FIG. 1 is a partial cross-sectional front view showing the overall configuration of a weft measuring device of the present application.

FIG. 2 is a partial cross-sectional front view showing an unwinding arm rotated by a stepping motor.

FIG. 3 is a timing diagram regarding the drive system and the length measurement system of the unwinding arm.

FIG. 4 is a block diagram of a fryer drive system.

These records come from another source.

(** Walks through a method body, one bind at a time. *)
Ltac keeps_step :=
  match goal with
  | |- keeps _ (bind _ _) => apply keeps_bind
  | |- keeps _ (try_except _ _) => apply keeps_try_except
  | |- forall _, _ => intro
  | |- keeps _ (match ?x with _ => _ end) => destruct x
  | |- keeps _ (if ?b then _ else _) => destruct b
  | |- keeps _ _ => solve [auto with keeps]
  end.

Ltac keeps_tac := repeat keeps_step.

Section VocabFrame.

Context {F : Faiss} {P : Projection F} {C : Constants} {N : Float64}.

Lemma torch_save_keeps_self dir name f : keeps the_self (torch_save dir name f).
Proof. unfold torch_save. keeps_tac. Qed.

Lemma torch_load_keeps {X} (obs : World -> X) dir name :
  keeps obs (torch_load dir name).
Proof. unfold torch_load. keeps_tac. Qed.

Lemma faiss_write_index_keeps_self ix dir name :
  keeps the_self (faiss_write_index ix dir name).
Proof. unfold faiss_write_index. keeps_tac. Qed.

Lemma faiss_read_index_keeps {X} (obs : World -> X) dir name :
  keeps obs (faiss_read_index dir name).
Proof. unfold faiss_read_index. keeps_tac. Qed.

Lemma read_shard_keeps {X} (obs : World -> X) dir name acc :
  keeps obs (read_shard dir name acc).
Proof.
  unfold read_shard. destruct acc as [[ks ls] ins].
  keeps_tac; apply torch_load_keeps.
Qed.

Lemma read_shards_keeps {X} (obs : World -> X) dir names :
  forall acc, keeps obs (read_shards dir names acc).
Proof.
  induction names as [|name names IH]; intros acc; simpl.
  - apply keeps_ret.
  - apply keeps_bind; [apply read_shard_keeps | exact IH].
Qed.

Lemma read_feature_files_keeps {X} (obs : World -> X) dir p :
  keeps obs (read_feature_files dir p).
Proof.
  unfold read_feature_files. keeps_tac. apply read_shards_keeps.
Qed.

Lemma self_to_vocab {A} (m : M A) : keeps the_self m -> keeps the_vocab_size m.
Proof.
  intros H w. specialize (H w). unfold the_vocab_size, the_self in *.
  now rewrite H.
Qed.

Lemma load_keeps_vocab dir : keeps the_vocab_size (load dir).
Proof.
  unfold load. keeps_tac;
    try apply faiss_read_index_keeps; apply torch_load_keeps.
Qed.

Lemma train_index_keeps_vocab ks : keeps the_vocab_size (train_index ks).
Proof. unfold train_index. keeps_tac. Qed.

Lemma add_keys_keeps_vocab ks : keeps the_vocab_size (add_keys ks).
Proof. unfold add_keys. keeps_tac. Qed.

Lemma save_keeps_self dir : keeps the_self (save dir).
Proof.
  unfold save. keeps_tac;
    try apply faiss_write_index_keeps_self; apply torch_save_keeps_self.
Qed.

Lemma whiten_keys_keeps_self dir ks : keeps the_self (whiten_keys dir ks).
Proof. unfold whiten_keys. keeps_tac; apply torch_save_keeps_self. Qed.

Lemma read_and_set_stores_keeps_vocab dir p :
  keeps the_vocab_size (read_and_set_stores dir p).
Proof.
  unfold read_and_set_stores. keeps_tac. apply read_feature_files_keeps.
Qed.

Lemma read_features_and_train_keeps_vocab fd od p :
  keeps the_vocab_size (read_features_and_train fd od p).
Proof.
  unfold read_features_and_train. keeps_tac.
  - apply read_and_set_stores_keeps_vocab.
  - apply self_to_vocab, whiten_keys_keeps_self.
  - apply train_index_keeps_vocab.
  - apply add_keys_keeps_vocab.
  - apply self_to_vocab, save_keeps_self.
Qed.

(** A history without [set_vocab_size] leaves the vocabulary size as it
    was. *)
Lemma run_calls_keeps_vocab (cs : list call) :
  never_sets_vocab_size cs ->
  forall w, vocab_size (self (run_calls cs w)) = vocab_size (self w).
Proof.
  unfold never_sets_vocab_size.
  induction cs as [|c cs IH]; intros Hcs w; simpl in *; [reflexivity|].
  apply andb_prop in Hcs as [Hc Hcs]. rewrite (IH Hcs).
  destruct c; simpl in Hc; try discriminate; simpl.
  - apply (load_keeps_vocab saved_dir w).
  - apply (train_index_keeps_vocab key_store w).
  - apply (add_keys_keeps_vocab keys_to_add w).
  - apply (self_to_vocab _ (save_keeps_self output_dir) w).
  - apply (read_features_and_train_keeps_vocab feature_dir output_dir percentage w).
Qed.

End VocabFrame.

(** ** The vocabulary guard and the training step *)

Section LifecycleProperties.

Context {F : Faiss} {P : Projection F} {C : Constants} {N : Float64}.

Lemma search_k_guard (s : DataStore) (query : list Vec) (k : Z) (T : R) :
  vocab_size s < 1 ->
  search_k s query k T = Raise (AssertionError vocab_assert_msg).
Proof.
  intros Hv. unfold search_k.
  replace (1 <=? vocab_size s) with false by (symmetry; apply Z.leb_gt; lia).
  reflexivity.
Qed.

Lemma search_k_guard_passes (s : DataStore) (query : list Vec) (k : Z) (T : R) :
  1 <= vocab_size s ->
  search_k s query k T = search_k_body s query k T.
Proof.
  intros Hv. unfold search_k.
  replace (1 <=? vocab_size s) with true by (symmetry; apply Z.leb_le; lia).
  reflexivity.
Qed.
(** * Achievement verification panel, achievement card and network selector

  A shallow embedding of the three React components of the repository
  (ScreenpipeVerificationPanel, BlockchainSelector, AchievementCard).
  Component state is a record, an event handler is a function on that
  record which also returns the calls it makes on its collaborators, and
  an [await] splits a handler into the part that runs before the promise
  settles and the continuation that runs afterwards. *)

From Stdlib Require Import ZArith List String Ascii Bool Lia DecimalString Sorted.
From Stdlib Require Import DecimalFacts DecimalPos DecimalN.
From stdpp Require Import base gmap strings.
Import ListNotations.

Local Open Scope string_scope.
Local Open Scope list_scope.
Local Open Scope Z_scope.

(** ** JavaScript values shared by the components *)
Module Js.

(** A value caught by [catch (e: any)]: the handlers only read [e.code]
    and [e.message], either of which may be [undefined]. *)
Record JsError := { code : option Z; message : option string }.

(** What a promise of the wallet rejects with and [catch (err: any)] binds:
    [undefined] or [null], on which every property access throws, or a
    value whose properties can be read. *)
Inductive Thrown :=
| nullish
| object (e : JsError).

Coercion object : JsError >-> Thrown.

(** The settlement of an awaited promise of a boolean. *)
Inductive Outcome :=
| Resolved (verified : bool)
| Rejected (e : JsError).

(** Truthiness of a [string | null | undefined]: only a non-empty string
    is truthy. *)
Definition truthy (s : option string) : bool :=
  match s with
  | Some (String _ _) => true
  | _ => false
  end.

(** [s || d] for a string-or-undefined left operand. *)
Definition or_else (s : option string) (d : string) : string :=
  match s with
  | Some (String c r) => String c r
  | _ => d
  end.

(** [haystack.includes(needle)] *)
Fixpoint includes (needle haystack : string) : bool :=
  String.prefix needle haystack ||
  match haystack with
  | EmptyString => false
  | String _ rest => includes needle rest
  end.

(** The error raised by a member access on [undefined]. *)
Definition TypeError (what : string) : JsError :=
  {| code := None;
     message := Some ("Cannot read properties of undefined (reading '" +:+ what +:+ "')") |}.

(** *** Strings and numbers

    A string is a sequence of code units below 256. *)

Definition unit_of (c : ascii) : Z := Z.of_nat (nat_of_ascii c).

(** [String.prototype.toLowerCase] on code units below 256: A to Z and the
    accented capitals U+00C0 to U+00DE (U+00D7 is the multiplication sign)
    move up by 32. *)
Definition lower_unit (c : ascii) : ascii :=
  let n := unit_of c in
  if ((65 <=? n) && (n <=? 90)) || ((192 <=? n) && (n <=? 222) && negb (n =? 215))
  then ascii_of_nat (nat_of_ascii c + 32)
  else c.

FIG. 5 is a principle configuration diagram of a conventional device.

[Explanation of symbols]

 1 yarn feeding drum 2 unwinding arm 2a yarn hole 3 rotation angle sensor (rotary encoder) 4 micro clutch brake 5 gripper 6, 109 weft insertion means (air jet loom) 11 substrate 12 drive unit 12a inverter driver 12b main power supply (rectifier) 12c Sub power supply (low voltage circuit) 12d Control circuit 13 Drum shaft 14 Flyer 15 Thread hole 21 Rotating shaft 21b Stepping motor 22a, 22c Timing pulley 22b Timing belt A, B Air jet nozzle Y Weft M 3-phase motor F Fuse P Power element D Backflow prevention diode 101 Yarn supply drum 102 Flyer 104 Carrier 106 Rotating shaft 108 Thread hole

Claims (5)

[Claims] 1. A yarn feeding drum capable of being unwound from the front end and a weft inserting means for wefting the fed yarn can follow the unwound yarn and rotate about its rotation axis. A weft length measuring device comprising an unwinding arm provided with an angle detection sensor and a micro clutch brake. 2. The weft yarn length measuring apparatus according to claim 1, wherein the unwinding arm is provided with an impeller on its rotation shaft so as to be rotated by air jet. 3. An unwinding arm, which is rotated by an electric motor so as to follow the unwound yarn, is provided between a yarn feeding drum that can be unwound from the front end portion and a weft insertion means that wefts the fed yarn. A weft measuring device characterized by being provided. 4. The weft yarn length measuring apparatus according to claim 3, wherein the electric motor is a stepping motor. 5. The weft yarn length measuring apparatus according to claim 3, wherein the electric motor is a high frequency motor having a rotation angle detection sensor.